## Task material
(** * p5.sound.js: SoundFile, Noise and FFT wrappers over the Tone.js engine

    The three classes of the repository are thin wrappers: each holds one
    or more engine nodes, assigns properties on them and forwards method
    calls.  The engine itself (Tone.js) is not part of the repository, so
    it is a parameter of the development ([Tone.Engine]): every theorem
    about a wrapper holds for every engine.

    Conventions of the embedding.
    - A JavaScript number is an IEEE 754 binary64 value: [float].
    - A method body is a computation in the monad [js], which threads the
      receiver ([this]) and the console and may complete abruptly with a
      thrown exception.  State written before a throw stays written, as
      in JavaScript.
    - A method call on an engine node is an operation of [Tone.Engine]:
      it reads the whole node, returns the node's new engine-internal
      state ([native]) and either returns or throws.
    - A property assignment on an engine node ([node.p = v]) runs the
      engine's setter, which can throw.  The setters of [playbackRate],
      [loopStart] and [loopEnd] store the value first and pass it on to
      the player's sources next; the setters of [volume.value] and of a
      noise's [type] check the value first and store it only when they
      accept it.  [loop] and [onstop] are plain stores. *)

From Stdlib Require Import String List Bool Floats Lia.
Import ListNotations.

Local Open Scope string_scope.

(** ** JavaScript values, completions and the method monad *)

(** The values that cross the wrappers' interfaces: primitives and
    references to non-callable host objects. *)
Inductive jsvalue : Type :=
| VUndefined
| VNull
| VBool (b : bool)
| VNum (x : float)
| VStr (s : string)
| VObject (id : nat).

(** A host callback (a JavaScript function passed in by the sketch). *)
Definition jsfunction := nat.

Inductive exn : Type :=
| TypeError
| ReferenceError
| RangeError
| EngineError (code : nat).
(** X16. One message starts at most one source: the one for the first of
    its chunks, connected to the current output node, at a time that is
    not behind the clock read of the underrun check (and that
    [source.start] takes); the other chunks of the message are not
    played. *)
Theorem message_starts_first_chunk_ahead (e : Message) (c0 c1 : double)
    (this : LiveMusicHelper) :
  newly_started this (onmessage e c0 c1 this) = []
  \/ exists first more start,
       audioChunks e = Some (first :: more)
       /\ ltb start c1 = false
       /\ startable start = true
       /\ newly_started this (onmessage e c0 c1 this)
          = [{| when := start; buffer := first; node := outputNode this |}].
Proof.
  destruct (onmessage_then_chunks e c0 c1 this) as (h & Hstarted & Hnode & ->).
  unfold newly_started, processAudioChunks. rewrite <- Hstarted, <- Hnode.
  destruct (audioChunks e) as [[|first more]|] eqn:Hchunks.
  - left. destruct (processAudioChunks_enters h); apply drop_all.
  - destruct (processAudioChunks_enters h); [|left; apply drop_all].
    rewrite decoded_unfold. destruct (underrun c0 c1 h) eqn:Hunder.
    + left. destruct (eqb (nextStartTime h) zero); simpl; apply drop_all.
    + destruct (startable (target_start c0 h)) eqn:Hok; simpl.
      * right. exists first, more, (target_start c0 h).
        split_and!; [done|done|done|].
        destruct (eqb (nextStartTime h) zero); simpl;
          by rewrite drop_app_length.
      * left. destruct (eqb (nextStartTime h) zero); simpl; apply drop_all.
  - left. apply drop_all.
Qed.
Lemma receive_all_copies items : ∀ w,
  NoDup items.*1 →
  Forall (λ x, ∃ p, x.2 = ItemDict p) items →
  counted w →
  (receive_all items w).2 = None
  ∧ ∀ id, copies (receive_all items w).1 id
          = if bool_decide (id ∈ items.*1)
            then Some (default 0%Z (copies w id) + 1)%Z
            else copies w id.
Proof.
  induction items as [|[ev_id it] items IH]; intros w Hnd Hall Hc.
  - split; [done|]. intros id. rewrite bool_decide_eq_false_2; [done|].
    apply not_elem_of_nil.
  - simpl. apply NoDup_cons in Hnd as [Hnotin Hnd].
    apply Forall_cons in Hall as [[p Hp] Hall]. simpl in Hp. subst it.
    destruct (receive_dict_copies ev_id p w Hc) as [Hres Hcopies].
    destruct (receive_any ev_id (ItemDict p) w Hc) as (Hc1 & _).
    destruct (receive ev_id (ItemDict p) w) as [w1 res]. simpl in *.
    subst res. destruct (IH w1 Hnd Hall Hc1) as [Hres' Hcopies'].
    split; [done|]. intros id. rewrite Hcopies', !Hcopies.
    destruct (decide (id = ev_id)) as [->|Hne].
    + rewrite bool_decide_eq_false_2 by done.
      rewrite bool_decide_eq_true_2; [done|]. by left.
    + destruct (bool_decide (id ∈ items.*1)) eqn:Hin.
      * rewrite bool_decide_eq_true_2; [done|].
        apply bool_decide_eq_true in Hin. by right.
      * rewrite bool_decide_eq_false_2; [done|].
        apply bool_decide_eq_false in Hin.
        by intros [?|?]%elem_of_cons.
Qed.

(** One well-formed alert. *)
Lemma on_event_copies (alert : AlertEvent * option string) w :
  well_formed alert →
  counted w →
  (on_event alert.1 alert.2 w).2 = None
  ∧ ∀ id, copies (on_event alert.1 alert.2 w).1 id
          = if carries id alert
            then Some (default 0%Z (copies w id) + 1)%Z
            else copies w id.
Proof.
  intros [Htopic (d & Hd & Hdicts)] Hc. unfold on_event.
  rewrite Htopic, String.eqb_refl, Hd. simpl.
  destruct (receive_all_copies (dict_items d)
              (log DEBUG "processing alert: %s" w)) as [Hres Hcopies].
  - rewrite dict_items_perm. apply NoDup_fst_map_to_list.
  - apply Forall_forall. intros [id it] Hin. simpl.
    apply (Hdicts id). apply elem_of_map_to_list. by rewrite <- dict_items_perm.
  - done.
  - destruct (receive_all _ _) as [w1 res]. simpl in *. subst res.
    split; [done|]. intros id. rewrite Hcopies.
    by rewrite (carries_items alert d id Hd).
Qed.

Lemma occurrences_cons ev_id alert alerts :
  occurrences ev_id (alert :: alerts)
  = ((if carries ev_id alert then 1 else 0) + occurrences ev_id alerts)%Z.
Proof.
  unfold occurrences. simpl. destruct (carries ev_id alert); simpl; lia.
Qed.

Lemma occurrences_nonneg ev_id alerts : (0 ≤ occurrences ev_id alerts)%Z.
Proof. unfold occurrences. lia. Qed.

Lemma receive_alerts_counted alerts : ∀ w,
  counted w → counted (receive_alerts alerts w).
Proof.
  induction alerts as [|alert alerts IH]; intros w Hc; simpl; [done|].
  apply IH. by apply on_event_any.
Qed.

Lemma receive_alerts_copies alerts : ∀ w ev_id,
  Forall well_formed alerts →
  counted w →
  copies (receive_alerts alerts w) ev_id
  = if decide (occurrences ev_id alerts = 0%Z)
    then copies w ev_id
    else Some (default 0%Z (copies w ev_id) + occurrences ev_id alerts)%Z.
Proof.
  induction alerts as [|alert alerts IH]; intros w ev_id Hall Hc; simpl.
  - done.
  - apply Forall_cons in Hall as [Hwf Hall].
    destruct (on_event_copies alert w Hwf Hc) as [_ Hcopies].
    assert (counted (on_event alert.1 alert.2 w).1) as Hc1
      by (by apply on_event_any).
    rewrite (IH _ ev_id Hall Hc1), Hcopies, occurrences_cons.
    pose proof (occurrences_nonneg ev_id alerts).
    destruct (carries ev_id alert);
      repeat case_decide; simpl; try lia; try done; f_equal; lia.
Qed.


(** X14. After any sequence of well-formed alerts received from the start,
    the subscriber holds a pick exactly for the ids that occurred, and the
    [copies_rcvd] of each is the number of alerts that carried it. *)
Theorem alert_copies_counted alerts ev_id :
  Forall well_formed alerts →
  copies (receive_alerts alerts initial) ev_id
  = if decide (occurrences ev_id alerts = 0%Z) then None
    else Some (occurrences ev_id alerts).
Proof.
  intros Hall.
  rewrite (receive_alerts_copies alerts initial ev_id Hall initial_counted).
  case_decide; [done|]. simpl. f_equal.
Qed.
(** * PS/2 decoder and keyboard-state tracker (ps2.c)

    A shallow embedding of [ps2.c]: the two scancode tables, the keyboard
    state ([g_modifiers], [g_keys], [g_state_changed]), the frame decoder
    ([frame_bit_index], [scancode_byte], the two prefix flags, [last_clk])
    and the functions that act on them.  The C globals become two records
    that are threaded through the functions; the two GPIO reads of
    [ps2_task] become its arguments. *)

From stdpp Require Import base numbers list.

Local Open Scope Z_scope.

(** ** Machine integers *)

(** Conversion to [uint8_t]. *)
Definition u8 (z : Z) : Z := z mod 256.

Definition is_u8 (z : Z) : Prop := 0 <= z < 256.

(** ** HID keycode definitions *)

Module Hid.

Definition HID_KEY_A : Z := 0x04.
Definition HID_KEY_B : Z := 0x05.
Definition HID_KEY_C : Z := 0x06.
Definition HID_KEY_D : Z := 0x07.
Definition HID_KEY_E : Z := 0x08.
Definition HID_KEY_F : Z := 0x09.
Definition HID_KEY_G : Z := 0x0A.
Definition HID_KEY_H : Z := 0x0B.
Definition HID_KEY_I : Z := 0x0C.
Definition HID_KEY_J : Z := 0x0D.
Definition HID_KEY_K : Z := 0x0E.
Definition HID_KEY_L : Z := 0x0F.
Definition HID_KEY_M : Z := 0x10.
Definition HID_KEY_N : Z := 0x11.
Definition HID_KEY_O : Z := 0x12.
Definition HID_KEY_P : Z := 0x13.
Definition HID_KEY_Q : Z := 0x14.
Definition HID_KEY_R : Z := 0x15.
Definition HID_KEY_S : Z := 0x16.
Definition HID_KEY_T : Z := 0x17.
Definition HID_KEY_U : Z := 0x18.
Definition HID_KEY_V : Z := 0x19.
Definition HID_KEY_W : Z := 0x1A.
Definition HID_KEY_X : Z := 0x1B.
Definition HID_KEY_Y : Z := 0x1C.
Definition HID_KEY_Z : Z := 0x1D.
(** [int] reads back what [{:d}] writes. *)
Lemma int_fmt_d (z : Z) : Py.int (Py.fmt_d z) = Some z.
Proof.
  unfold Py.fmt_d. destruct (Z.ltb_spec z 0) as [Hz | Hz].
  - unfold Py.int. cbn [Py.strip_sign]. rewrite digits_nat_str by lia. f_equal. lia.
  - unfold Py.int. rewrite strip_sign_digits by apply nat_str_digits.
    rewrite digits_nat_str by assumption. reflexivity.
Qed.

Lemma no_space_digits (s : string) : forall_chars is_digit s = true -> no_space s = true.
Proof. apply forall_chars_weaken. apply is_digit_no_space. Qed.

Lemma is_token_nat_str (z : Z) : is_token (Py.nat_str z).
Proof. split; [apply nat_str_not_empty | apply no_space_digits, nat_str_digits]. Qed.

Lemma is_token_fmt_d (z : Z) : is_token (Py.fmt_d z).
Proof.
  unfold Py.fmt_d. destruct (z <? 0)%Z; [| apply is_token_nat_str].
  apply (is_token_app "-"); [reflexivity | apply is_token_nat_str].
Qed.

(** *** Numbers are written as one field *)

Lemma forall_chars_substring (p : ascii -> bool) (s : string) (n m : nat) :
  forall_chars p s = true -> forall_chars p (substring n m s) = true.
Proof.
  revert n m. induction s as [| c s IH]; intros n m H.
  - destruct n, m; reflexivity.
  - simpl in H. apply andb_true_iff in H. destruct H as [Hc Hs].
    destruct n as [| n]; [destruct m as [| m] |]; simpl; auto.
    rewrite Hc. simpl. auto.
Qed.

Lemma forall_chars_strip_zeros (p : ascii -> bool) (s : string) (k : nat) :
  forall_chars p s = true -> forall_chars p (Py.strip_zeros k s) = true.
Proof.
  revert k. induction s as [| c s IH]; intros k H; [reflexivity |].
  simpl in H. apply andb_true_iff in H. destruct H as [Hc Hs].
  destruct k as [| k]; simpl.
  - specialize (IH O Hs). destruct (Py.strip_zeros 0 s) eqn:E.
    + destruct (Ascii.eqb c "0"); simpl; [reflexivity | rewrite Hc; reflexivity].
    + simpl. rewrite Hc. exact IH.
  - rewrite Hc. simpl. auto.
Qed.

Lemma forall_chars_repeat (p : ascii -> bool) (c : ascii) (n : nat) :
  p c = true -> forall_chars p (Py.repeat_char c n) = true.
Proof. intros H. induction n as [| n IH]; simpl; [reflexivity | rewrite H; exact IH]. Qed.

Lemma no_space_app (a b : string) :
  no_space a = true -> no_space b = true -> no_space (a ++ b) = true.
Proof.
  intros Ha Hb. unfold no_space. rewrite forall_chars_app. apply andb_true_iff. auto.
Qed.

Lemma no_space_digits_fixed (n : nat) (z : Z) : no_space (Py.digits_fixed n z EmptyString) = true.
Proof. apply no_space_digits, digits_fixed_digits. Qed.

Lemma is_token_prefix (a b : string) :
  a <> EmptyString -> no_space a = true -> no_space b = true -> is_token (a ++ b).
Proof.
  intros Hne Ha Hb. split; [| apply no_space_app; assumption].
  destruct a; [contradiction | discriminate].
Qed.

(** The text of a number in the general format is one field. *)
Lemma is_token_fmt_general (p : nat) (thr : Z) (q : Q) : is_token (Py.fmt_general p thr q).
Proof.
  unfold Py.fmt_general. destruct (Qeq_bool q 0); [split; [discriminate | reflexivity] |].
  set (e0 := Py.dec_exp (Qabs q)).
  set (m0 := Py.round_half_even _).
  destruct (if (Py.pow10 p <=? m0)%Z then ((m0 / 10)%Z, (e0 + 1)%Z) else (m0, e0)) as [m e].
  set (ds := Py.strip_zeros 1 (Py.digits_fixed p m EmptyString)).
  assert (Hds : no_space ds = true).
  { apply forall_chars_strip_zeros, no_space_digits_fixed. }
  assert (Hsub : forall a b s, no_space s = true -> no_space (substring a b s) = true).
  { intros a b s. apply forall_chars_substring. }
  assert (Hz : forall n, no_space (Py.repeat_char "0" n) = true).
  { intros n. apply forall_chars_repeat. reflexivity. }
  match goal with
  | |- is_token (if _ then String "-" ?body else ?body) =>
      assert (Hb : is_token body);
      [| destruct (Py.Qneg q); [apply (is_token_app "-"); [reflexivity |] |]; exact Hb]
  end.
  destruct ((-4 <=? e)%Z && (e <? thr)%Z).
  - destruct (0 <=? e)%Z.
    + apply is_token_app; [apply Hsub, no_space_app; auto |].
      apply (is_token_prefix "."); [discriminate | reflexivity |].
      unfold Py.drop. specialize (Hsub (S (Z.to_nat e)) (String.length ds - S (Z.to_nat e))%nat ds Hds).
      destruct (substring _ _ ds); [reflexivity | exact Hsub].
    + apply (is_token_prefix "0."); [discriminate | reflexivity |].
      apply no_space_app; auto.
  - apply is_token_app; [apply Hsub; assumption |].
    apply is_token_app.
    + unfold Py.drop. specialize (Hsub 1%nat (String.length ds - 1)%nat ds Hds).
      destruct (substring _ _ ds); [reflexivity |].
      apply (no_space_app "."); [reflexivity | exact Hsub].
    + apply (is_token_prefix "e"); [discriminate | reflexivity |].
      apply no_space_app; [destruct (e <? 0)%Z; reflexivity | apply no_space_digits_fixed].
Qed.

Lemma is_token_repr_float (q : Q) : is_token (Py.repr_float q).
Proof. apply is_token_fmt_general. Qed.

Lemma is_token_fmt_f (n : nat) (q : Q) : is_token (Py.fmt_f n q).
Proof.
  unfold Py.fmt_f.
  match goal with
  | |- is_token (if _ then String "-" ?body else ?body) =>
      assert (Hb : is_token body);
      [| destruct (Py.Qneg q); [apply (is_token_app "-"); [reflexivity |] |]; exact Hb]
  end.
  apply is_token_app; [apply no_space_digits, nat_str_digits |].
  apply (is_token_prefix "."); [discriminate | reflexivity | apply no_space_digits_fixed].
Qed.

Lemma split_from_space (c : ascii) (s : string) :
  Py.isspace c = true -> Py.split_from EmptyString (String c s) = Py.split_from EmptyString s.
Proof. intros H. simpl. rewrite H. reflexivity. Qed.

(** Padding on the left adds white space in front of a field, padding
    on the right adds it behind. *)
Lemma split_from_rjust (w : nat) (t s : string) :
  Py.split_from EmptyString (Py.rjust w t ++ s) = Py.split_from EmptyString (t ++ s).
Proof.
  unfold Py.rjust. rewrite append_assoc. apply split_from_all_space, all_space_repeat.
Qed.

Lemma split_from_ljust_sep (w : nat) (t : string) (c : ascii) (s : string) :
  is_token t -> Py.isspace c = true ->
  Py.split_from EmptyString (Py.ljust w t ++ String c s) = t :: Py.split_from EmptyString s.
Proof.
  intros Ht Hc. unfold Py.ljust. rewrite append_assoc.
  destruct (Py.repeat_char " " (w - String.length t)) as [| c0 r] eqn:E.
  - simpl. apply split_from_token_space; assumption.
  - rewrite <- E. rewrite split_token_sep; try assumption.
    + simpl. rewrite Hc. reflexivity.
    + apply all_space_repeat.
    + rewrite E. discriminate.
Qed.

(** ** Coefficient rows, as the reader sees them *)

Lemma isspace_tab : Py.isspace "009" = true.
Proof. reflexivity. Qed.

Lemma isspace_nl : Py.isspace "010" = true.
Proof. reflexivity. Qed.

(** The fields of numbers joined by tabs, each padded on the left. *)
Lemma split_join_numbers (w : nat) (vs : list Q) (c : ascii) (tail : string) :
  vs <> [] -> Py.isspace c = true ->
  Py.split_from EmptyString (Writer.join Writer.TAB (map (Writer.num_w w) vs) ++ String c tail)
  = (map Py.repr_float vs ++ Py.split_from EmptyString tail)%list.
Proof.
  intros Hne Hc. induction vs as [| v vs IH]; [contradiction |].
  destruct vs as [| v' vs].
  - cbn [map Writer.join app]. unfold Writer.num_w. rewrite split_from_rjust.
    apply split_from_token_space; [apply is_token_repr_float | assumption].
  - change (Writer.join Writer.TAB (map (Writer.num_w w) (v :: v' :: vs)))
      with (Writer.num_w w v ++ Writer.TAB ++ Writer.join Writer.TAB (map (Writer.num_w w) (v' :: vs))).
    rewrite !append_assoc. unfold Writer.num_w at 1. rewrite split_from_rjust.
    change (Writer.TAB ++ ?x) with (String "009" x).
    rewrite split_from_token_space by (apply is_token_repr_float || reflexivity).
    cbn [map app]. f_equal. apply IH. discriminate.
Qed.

## Task details
Give back precisely the lines above that start at the line containing "destruct k as [| k]; simpl." and end at the line containing "Lemma is_token_prefix (a", inclusive. No other lines belong in the output.

## Answer to this task
  destruct k as [| k]; simpl.
  - specialize (IH O Hs). destruct (Py.strip_zeros 0 s) eqn:E.
    + destruct (Ascii.eqb c "0"); simpl; [reflexivity | rewrite Hc; reflexivity].
    + simpl. rewrite Hc. exact IH.
  - rewrite Hc. simpl. auto.
Qed.

Lemma forall_chars_repeat (p : ascii -> bool) (c : ascii) (n : nat) :
  p c = true -> forall_chars p (Py.repeat_char c n) = true.
Proof. intros H. induction n as [| n IH]; simpl; [reflexivity | rewrite H; exact IH]. Qed.

Lemma no_space_app (a b : string) :
  no_space a = true -> no_space b = true -> no_space (a ++ b) = true.
Proof.
  intros Ha Hb. unfold no_space. rewrite forall_chars_app. apply andb_true_iff. auto.
Qed.

Lemma no_space_digits_fixed (n : nat) (z : Z) : no_space (Py.digits_fixed n z EmptyString) = true.
Proof. apply no_space_digits, digits_fixed_digits. Qed.

Lemma is_token_prefix (a b : string) :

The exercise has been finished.